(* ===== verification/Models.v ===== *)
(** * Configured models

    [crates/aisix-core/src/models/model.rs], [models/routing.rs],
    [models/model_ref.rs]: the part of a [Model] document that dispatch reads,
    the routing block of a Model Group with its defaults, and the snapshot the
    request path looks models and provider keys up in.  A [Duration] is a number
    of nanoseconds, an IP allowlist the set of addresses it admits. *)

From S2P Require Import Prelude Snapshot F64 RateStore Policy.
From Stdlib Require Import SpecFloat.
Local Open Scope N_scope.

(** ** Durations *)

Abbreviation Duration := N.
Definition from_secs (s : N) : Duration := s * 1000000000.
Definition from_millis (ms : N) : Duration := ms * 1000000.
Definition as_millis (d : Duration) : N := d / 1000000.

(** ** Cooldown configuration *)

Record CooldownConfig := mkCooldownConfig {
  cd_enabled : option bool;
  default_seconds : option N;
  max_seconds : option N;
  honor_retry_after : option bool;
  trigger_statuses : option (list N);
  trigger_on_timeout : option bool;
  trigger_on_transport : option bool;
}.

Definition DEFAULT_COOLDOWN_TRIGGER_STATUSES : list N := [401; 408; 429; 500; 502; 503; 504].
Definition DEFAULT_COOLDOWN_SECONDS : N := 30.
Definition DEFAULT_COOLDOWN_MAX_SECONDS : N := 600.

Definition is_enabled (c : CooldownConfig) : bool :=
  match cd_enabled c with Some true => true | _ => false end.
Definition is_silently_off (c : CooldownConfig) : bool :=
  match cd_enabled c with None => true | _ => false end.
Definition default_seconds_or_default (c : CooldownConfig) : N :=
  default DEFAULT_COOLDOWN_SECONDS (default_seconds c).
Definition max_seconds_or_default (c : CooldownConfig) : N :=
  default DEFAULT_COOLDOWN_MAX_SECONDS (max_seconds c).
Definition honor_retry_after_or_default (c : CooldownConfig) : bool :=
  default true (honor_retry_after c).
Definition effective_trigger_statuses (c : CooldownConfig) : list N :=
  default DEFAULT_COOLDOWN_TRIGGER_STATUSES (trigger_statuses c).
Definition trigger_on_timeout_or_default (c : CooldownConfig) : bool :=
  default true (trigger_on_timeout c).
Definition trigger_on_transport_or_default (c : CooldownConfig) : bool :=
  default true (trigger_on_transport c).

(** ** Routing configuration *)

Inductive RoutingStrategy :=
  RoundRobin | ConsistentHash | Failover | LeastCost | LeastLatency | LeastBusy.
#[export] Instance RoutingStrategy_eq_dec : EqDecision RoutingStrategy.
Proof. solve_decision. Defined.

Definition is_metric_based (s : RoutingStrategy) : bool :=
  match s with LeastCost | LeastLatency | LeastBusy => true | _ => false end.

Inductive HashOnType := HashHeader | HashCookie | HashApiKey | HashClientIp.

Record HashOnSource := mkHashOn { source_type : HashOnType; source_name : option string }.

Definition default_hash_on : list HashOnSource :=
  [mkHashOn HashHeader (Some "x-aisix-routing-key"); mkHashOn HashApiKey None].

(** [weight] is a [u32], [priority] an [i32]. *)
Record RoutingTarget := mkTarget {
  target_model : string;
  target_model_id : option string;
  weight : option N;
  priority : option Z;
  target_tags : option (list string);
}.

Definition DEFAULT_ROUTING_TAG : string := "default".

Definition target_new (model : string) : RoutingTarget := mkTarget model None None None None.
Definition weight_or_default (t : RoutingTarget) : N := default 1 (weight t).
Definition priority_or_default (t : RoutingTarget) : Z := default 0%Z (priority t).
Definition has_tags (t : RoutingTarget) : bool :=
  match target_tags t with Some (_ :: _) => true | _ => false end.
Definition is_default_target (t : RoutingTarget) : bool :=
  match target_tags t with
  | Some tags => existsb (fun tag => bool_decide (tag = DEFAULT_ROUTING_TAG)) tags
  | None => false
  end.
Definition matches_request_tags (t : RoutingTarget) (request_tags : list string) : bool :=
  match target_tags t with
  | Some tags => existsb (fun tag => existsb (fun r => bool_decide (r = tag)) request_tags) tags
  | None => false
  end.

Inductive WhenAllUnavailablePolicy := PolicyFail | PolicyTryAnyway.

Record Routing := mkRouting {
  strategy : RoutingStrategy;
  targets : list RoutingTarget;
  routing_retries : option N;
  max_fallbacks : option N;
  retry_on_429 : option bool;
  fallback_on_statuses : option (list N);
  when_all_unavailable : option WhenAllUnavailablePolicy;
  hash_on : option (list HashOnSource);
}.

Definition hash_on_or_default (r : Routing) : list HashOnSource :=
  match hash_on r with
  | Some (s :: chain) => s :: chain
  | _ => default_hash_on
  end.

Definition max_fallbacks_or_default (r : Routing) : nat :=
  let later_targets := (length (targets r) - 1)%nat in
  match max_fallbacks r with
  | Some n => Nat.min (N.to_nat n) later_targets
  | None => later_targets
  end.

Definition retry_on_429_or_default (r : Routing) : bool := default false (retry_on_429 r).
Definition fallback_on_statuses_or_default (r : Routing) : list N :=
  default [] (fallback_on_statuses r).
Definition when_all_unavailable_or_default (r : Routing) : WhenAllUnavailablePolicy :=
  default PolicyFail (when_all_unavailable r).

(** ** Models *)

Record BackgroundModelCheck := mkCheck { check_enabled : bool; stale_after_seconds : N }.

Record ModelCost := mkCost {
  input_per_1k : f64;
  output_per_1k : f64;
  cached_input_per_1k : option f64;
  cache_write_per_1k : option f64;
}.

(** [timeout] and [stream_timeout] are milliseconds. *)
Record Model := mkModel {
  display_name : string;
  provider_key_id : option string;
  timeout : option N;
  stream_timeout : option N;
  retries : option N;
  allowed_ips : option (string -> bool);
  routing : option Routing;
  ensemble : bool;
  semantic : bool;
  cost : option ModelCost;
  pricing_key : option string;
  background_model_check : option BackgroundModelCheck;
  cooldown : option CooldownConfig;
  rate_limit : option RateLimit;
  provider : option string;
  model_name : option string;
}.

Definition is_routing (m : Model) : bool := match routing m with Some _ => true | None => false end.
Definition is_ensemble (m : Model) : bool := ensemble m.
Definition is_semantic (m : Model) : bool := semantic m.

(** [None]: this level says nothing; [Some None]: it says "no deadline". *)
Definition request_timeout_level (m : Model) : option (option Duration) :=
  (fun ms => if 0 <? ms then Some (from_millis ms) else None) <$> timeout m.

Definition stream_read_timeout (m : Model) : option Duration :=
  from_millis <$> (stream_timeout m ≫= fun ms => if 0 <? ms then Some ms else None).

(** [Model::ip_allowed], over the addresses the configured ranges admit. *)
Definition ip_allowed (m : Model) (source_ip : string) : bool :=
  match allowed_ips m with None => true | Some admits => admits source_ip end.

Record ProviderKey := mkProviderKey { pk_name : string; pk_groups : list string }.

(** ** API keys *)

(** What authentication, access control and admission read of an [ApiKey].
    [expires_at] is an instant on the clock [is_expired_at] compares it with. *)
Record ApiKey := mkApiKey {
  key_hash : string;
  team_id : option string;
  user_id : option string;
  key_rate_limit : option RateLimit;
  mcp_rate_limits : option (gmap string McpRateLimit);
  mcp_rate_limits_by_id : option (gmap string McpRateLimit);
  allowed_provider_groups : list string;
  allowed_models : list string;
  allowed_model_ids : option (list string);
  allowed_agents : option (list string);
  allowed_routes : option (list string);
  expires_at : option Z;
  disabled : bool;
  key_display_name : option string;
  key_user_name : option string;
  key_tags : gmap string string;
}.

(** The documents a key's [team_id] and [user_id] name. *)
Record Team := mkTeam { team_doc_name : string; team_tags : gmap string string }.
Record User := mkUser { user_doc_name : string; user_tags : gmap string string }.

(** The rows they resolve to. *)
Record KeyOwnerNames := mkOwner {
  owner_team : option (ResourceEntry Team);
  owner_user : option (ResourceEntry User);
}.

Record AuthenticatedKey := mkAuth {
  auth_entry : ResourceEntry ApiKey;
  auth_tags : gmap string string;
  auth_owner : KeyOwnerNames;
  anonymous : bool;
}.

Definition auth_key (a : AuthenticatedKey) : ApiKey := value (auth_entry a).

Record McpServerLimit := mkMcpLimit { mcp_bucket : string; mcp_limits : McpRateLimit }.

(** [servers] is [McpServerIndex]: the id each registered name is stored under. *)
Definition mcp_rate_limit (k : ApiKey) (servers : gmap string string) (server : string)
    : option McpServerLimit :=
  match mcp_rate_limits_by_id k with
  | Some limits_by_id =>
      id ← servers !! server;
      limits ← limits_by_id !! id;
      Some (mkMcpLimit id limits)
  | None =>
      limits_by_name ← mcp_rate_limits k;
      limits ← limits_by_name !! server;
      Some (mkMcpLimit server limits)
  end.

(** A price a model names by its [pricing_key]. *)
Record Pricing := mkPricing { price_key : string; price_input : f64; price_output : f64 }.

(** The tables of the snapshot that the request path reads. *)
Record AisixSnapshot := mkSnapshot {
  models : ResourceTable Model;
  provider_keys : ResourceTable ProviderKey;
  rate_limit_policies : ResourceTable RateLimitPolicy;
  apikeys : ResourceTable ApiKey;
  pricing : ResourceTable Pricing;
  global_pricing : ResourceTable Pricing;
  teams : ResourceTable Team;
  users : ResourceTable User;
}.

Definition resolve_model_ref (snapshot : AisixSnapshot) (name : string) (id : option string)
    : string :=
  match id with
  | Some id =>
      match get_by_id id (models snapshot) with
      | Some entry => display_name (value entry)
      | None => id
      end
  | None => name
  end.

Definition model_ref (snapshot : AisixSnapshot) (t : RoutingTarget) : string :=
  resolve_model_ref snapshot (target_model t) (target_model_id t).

> [YOUR GOAL]: Each line from the one that holds "(** The tables" to the end of the records above should be transcribed exactly, both ends included.

> [TASK OUTPUT]:
(** The tables of the snapshot that the request path reads. *)
Record AisixSnapshot := mkSnapshot {
  models : ResourceTable Model;
  provider_keys : ResourceTable ProviderKey;
  rate_limit_policies : ResourceTable RateLimitPolicy;
  apikeys : ResourceTable ApiKey;
  pricing : ResourceTable Pricing;
  global_pricing : ResourceTable Pricing;
  teams : ResourceTable Team;
  users : ResourceTable User;
}.

Definition resolve_model_ref (snapshot : AisixSnapshot) (name : string) (id : option string)
    : string :=
  match id with
  | Some id =>
      match get_by_id id (models snapshot) with
      | Some entry => display_name (value entry)
      | None => id
      end
  | None => name
  end.

Definition model_ref (snapshot : AisixSnapshot) (t : RoutingTarget) : string :=
  resolve_model_ref snapshot (target_model t) (target_model_id t).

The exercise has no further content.